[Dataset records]

=== Begin Enclosure ===

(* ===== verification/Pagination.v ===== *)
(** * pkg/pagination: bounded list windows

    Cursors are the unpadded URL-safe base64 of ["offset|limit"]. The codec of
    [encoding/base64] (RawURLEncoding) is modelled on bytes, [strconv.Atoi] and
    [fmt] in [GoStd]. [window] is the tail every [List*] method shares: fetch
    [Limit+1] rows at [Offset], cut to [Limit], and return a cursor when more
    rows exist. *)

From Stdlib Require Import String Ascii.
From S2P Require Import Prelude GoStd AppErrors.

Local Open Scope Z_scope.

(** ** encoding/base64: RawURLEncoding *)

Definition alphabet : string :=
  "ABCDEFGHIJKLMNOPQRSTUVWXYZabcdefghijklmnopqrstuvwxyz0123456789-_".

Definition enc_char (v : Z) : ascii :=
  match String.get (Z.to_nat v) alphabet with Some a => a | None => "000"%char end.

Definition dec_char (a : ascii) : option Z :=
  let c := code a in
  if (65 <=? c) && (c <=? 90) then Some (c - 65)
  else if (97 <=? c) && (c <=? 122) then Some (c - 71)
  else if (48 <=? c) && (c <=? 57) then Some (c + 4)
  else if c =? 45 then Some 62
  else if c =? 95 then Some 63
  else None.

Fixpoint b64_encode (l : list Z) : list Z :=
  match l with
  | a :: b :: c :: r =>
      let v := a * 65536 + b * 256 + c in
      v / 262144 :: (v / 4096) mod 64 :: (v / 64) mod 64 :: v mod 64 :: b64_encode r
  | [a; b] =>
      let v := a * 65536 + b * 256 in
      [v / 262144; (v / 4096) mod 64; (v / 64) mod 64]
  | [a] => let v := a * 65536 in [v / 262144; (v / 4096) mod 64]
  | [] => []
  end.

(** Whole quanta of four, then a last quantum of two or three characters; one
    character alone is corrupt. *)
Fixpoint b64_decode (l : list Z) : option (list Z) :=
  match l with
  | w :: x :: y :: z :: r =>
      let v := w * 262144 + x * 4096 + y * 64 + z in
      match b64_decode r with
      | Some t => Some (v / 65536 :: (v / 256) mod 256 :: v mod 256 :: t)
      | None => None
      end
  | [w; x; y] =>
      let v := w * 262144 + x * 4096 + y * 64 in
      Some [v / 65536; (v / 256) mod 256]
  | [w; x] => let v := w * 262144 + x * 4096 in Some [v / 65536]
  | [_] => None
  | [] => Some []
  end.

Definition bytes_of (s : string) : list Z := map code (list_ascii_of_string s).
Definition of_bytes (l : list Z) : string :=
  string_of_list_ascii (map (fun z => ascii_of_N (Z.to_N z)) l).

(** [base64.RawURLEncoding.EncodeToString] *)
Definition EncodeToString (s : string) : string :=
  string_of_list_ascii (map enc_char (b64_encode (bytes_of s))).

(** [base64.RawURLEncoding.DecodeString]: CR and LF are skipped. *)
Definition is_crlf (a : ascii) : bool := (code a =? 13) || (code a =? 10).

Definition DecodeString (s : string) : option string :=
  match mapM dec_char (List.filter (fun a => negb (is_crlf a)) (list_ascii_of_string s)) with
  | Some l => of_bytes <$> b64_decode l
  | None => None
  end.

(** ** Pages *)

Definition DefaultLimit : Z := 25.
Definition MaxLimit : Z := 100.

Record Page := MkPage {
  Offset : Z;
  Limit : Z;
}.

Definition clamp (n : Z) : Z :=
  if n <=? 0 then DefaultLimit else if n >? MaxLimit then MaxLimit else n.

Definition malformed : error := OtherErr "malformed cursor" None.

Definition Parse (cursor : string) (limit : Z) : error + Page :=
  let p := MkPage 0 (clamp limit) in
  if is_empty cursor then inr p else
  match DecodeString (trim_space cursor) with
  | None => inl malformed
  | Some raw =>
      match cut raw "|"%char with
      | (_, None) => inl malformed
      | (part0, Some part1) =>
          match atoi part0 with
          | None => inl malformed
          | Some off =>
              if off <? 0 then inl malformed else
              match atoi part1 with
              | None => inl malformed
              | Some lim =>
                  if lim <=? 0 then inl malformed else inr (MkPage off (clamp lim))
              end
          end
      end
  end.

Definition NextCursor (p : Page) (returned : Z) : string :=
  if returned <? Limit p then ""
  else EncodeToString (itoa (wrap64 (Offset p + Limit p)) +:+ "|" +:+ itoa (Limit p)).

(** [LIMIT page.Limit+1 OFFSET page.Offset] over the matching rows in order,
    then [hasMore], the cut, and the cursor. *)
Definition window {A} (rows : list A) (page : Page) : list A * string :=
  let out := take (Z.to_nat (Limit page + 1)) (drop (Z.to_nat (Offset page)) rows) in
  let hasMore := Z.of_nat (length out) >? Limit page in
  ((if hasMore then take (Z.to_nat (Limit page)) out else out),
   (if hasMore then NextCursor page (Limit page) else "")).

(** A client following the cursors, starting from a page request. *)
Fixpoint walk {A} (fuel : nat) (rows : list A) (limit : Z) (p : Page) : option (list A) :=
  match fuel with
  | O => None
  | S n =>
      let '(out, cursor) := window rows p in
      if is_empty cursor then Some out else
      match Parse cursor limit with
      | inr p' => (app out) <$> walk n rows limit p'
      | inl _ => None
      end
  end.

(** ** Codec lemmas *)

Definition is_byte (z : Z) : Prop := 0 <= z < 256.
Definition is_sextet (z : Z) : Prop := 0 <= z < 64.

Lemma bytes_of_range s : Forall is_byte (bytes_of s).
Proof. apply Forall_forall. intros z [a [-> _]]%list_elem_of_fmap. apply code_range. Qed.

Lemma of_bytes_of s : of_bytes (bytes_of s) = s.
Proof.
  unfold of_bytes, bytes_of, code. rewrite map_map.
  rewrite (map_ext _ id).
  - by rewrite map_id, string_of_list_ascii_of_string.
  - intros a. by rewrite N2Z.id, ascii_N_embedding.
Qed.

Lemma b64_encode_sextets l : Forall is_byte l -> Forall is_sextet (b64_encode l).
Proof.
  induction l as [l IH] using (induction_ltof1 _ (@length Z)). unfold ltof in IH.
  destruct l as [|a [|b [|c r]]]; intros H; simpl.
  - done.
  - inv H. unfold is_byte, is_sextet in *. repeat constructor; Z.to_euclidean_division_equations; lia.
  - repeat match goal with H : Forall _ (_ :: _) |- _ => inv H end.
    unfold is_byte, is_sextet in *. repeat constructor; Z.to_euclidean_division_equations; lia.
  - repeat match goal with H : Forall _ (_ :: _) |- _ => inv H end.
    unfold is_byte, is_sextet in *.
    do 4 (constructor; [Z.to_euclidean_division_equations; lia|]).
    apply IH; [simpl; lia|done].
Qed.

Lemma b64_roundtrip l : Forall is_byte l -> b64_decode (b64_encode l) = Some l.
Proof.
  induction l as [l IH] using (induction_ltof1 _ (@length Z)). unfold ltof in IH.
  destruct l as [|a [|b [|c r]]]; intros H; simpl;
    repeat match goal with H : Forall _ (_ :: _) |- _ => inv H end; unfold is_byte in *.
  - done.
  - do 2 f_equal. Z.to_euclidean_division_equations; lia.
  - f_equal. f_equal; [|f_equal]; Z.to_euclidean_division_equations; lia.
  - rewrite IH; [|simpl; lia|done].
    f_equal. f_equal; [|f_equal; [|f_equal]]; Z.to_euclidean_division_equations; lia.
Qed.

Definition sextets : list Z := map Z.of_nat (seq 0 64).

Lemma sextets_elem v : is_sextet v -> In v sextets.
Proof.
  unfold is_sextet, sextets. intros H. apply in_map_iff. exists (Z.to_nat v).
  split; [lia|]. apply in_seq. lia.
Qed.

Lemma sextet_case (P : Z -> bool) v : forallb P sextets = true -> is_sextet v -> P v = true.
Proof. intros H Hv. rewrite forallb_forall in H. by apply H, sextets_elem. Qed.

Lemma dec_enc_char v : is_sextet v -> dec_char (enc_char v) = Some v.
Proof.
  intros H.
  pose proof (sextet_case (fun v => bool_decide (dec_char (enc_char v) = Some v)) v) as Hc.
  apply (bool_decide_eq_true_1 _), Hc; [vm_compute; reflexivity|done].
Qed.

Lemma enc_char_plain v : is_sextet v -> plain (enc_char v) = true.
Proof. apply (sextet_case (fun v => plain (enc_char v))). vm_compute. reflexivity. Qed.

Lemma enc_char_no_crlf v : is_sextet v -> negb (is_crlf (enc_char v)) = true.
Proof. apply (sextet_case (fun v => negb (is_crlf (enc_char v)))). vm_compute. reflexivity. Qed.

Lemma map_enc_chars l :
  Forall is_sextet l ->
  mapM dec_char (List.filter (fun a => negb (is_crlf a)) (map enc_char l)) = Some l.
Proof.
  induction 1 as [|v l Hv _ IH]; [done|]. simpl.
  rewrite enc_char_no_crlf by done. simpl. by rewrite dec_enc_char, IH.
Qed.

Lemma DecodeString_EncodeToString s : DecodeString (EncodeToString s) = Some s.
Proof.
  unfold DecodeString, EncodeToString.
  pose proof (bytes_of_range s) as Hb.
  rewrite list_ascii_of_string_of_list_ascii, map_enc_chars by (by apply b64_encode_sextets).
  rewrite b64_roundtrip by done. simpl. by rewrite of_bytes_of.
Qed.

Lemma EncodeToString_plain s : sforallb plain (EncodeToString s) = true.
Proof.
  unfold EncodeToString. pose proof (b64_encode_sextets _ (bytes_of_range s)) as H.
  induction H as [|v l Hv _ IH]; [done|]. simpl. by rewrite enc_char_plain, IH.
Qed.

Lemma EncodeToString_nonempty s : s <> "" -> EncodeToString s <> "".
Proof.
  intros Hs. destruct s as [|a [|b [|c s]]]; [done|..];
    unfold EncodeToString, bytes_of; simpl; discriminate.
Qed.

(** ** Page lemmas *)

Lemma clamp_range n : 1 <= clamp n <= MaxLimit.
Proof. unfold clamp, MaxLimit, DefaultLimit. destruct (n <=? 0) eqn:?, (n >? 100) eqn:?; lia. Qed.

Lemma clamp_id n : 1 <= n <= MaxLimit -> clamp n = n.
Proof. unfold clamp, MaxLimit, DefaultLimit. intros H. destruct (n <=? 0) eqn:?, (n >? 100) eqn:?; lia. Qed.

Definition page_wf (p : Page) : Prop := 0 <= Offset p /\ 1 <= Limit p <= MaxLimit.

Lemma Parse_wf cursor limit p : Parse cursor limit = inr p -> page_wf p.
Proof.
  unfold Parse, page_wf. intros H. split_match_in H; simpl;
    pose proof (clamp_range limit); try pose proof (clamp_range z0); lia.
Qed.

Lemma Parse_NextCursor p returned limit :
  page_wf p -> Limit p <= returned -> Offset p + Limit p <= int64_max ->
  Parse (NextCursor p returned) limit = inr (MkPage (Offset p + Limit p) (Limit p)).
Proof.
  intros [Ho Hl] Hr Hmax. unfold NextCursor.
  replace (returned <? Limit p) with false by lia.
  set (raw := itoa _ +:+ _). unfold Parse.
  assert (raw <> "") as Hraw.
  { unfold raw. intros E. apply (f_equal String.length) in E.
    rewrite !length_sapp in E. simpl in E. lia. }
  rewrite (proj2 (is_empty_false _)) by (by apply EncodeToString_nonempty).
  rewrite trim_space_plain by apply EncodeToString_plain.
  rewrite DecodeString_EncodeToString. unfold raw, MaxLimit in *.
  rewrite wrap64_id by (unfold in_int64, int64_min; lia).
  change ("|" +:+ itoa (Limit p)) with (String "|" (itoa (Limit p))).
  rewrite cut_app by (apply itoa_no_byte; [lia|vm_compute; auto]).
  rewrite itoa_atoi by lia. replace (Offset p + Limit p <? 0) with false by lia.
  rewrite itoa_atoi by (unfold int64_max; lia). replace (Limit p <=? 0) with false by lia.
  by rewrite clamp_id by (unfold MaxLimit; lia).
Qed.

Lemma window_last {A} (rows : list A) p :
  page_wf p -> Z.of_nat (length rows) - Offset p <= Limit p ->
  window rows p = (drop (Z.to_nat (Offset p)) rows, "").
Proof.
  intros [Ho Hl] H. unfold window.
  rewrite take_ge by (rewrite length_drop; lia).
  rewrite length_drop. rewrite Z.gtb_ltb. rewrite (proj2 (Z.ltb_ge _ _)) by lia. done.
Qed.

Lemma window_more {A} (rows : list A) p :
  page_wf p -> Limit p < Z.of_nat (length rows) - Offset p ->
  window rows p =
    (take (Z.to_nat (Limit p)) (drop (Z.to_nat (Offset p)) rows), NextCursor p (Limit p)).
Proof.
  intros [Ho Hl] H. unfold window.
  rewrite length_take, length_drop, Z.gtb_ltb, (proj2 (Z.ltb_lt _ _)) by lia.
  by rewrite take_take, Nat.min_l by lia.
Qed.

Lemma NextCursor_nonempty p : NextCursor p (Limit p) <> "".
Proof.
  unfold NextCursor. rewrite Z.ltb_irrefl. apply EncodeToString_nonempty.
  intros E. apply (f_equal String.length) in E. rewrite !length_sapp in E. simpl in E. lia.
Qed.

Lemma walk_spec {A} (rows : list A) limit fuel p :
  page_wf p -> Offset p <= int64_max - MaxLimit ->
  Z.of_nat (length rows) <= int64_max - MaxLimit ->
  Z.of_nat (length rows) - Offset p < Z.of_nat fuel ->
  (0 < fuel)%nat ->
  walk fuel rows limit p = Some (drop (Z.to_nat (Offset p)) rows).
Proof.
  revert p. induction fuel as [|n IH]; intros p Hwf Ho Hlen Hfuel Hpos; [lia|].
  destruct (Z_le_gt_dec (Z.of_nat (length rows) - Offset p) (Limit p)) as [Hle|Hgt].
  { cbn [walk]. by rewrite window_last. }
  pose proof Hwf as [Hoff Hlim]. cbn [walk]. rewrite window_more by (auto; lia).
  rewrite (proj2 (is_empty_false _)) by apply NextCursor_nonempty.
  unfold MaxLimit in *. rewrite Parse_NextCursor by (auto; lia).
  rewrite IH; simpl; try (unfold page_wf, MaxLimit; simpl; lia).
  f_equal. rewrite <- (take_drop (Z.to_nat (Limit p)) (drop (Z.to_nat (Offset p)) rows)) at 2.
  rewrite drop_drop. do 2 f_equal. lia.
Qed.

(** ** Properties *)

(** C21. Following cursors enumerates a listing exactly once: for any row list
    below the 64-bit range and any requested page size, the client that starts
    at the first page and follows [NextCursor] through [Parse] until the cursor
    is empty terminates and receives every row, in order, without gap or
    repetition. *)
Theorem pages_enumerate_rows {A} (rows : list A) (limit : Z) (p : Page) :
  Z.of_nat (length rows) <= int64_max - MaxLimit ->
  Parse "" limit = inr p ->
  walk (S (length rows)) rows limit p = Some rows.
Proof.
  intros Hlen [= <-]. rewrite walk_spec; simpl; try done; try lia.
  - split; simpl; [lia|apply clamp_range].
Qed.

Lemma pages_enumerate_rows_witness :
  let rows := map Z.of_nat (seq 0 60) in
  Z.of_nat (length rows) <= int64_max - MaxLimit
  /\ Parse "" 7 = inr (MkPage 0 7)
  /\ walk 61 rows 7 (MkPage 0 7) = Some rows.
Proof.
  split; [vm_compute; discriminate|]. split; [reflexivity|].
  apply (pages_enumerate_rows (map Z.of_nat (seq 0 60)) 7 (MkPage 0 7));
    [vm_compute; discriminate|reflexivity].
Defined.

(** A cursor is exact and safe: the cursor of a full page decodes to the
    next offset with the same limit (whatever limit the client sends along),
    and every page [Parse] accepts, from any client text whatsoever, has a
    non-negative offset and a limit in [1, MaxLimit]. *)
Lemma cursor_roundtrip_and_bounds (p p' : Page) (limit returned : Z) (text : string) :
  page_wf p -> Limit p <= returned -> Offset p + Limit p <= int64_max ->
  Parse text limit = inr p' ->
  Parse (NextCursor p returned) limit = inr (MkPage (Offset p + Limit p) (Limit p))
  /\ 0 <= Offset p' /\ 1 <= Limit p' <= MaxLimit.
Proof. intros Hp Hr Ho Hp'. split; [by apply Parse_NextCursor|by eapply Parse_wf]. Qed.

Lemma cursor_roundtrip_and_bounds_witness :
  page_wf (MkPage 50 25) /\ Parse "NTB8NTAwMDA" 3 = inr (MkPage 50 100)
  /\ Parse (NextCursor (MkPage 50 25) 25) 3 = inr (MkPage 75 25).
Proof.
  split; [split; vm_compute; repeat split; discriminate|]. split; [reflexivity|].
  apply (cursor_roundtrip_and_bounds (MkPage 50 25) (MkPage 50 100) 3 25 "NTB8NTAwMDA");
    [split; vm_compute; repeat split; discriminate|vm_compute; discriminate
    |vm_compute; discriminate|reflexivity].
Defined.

=== End Enclosure ===

Please find the lines in the data that contain the word "auto" and copy them.

  rewrite cut_app by (apply itoa_no_byte; [lia|vm_compute; auto]).
  pose proof Hwf as [Hoff Hlim]. cbn [walk]. rewrite window_more by (auto; lia).
  unfold MaxLimit in *. rewrite Parse_NextCursor by (auto; lia).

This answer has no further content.